How about unsetting/resetting the _trace_hook/_profile_hook
around locked sections of code? This is pretty much the same
as the developer of a tracing function using your idea of
asking for _active_limbo_lock in their func except that it'd
be transparent to them. This might be a vialbe solution, as
long as it's clearly documented somewhere that this is what
happens. 

It might just be a better solution to paste something in the
threading docs such as "Don't call these functions from
within tracing functions in threaded code" and a list of
functions that are problematic, leaving the responsibility
of this solely on the developer. I have no idea.

But yes, thanks for pulling me up on the fact taht this
patch is incomplete and doesn't fix all cases.

Matt

----------------------------------------------------------------------

Comment By: Rocky Bernstein (rockyb)
Date: 2006-08-01 14:26

Message:
Logged In: YES 
user_id=158581

One change to my comment below. I now don't think the "share
the responsibility" approach mentioned will work any
differently than the approach where the user of Threading
adds active_limbo_lock.aquire(blocking=0) calls. 

The most reliable then is scanning the call stack, but this
requires knowledge of the internals of Threading.py. This
knowledge could be eliminated thouhg. On entry to a locking
routine, a local variable could be set and instead of
scanning the call stack for method names and file names
(threading.py) a scan could be done for that local variable.
Going further Threading could provide a routine to do the
stack scan.

----------------------------------------------------------------------

Comment By: Rocky Bernstein (rockyb)
Date: 2006-08-01 13:28

Message:
Logged In: YES 
user_id=158581

I would like to try to clarify the problem a little and
suggest some possible solution approaches. 

While this patch solves a particular threading.settrace()
problem (and possibly a potential threading.setprofile
problem), the more I think about this, I'm not sure it will
solve all of them or is necessary in all cases.

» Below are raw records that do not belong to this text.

(** The catalog: BuildMatchCatalog, whatever the database answers, has
    exactly the groups 1, 2, 5, hot and 0; group 0 has at most 30 items, in
    order of match time, no schedule twice and none from outside groups 1, 2
    and 5; and every item of those groups is represented in group 0 by an item
    of the same schedule, unless group 0 is full and holds nothing later. *)
Theorem BuildMatchCatalog_all (w : W) :
  let out := (run (BuildMatchCatalog LocalZone sch) w).1 in
  dom out = {["0"; "1"; "2"; "5"; "hot"]} /\
  exists all, out !! "0" = Some all /\
    (length all <= 30)%nat /\ StronglySorted (by_key MatchTime) all /\ NoDup (map ScheduleID all) /\
    (forall it, it ∈ all -> exists k g, parent_key k /\ out !! k = Some g /\ it ∈ g) /\
    forall k g it, parent_key k -> out !! k = Some g -> it ∈ g ->
      exists k' g' it', parent_key k' /\ out !! k' = Some g' /\ it' ∈ g' /\ ScheduleID it' = ScheduleID it /\
        (it' ∈ all \/ (length all = 30%nat /\ forall x, x ∈ all -> MatchTime x <= MatchTime it')).
Proof.
  cbv zeta. unfold BuildMatchCatalog. rewrite run_bind.
  destruct (run_catalog_groups [1; 2; 5] ∅ w) as (out & w1 & -> & Hd). cbn [fst snd].
  rewrite run_bind. destruct (run_merge_groups out w1) as (all & w2 & -> & Hl & Hs & Hn & Hin & Hall).
  cbn [fst snd]. rewrite run_bind. destruct (run (BuildRecommend LocalZone sch) w2) as [hot w3].
  rewrite run_ret. cbn [fst snd].
  assert (forall k, is_Some (out !! k) <-> parent_key k) as Hk.
  { intros k. rewrite Hd. change (map FormatInt [1; 2; 5]) with ["1"; "2"; "5"].
    split; [intros [[x Hx]|?]; [by apply lookup_empty_Some in Hx|done]|by right]. }
  assert (forall k, parent_key k -> <["hot" := hot]> (<["0" := all]> out) !! k = out !! k) as Hkeep.
  { intros k Hp. unfold parent_key in Hp.
    rewrite !lookup_insert_ne; [done|intros <-; set_solver|intros <-; set_solver]. }
  split.
  - apply set_eq. intros k. rewrite elem_of_dom.
    destruct (decide (k = "hot")) as [->|]; [rewrite lookup_insert_eq; split; [set_solver|by eexists]|].
    destruct (decide (k = "0")) as [->|];
      [rewrite lookup_insert_ne, lookup_insert_eq by done; split; [set_solver|by eexists]|].
    rewrite !lookup_insert_ne, Hk by done. unfold parent_key. set_solver.
  - exists all. rewrite lookup_insert_ne, lookup_insert_eq by done. split_and!; [done..| |].
    + intros it Hit. destruct (Hin it Hit) as (k & g & Hg & Hi). assert (parent_key k) as Hp by (apply Hk; by eexists).
      exists k, g. by rewrite Hkeep.
    + intros k g it Hp Hg Hi. rewrite Hkeep in Hg by done.
      destruct (Hall k g it Hg Hi) as (k' & g' & it' & Hg' & Hi' & Hid & Hc).
      assert (parent_key k') as Hp' by (apply Hk; by eexists).
      exists k', g', it'. by rewrite Hkeep.
Qed.
End catalog.
End Build.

To reiterate the problem: 

It was noticed that having tracing (Threading.settrace) or
profiling turned on while inside threading.py can cause a
thread hang when _active_limbo_lock.aquire() is called
recursively: once while code uses a method in threading.py
like _delete(), and another time when tracing or profiling
routine is called by settrace from within a Threading method
and the tracing/profiling code calls one of the Threading
methods like enumerate() to get information for its own
purposes. (The patch addresses this for _delete but I'm not
sure it would address it if the first call were say enumerate).

One possibility and clearly the most reliable one because it
relies least on code using Threading, would be for
threading.py to check for this kind of recursive invocation
 (at the module level, not the method level) which might be
done by scanning a call stack. More later. 

Another possibility might be to document this behavior and
put the burden on the profiler/debugger/tracer or anything
that might cause some set of threading routines to be called
recursively. To address the problem outside of Threading
code, what might be done is call
_active_limbo_lock.aquire(blocking=0) before calling a
Threading routine like enumerate(), and use the Threading
routine only only if the lock is acquired.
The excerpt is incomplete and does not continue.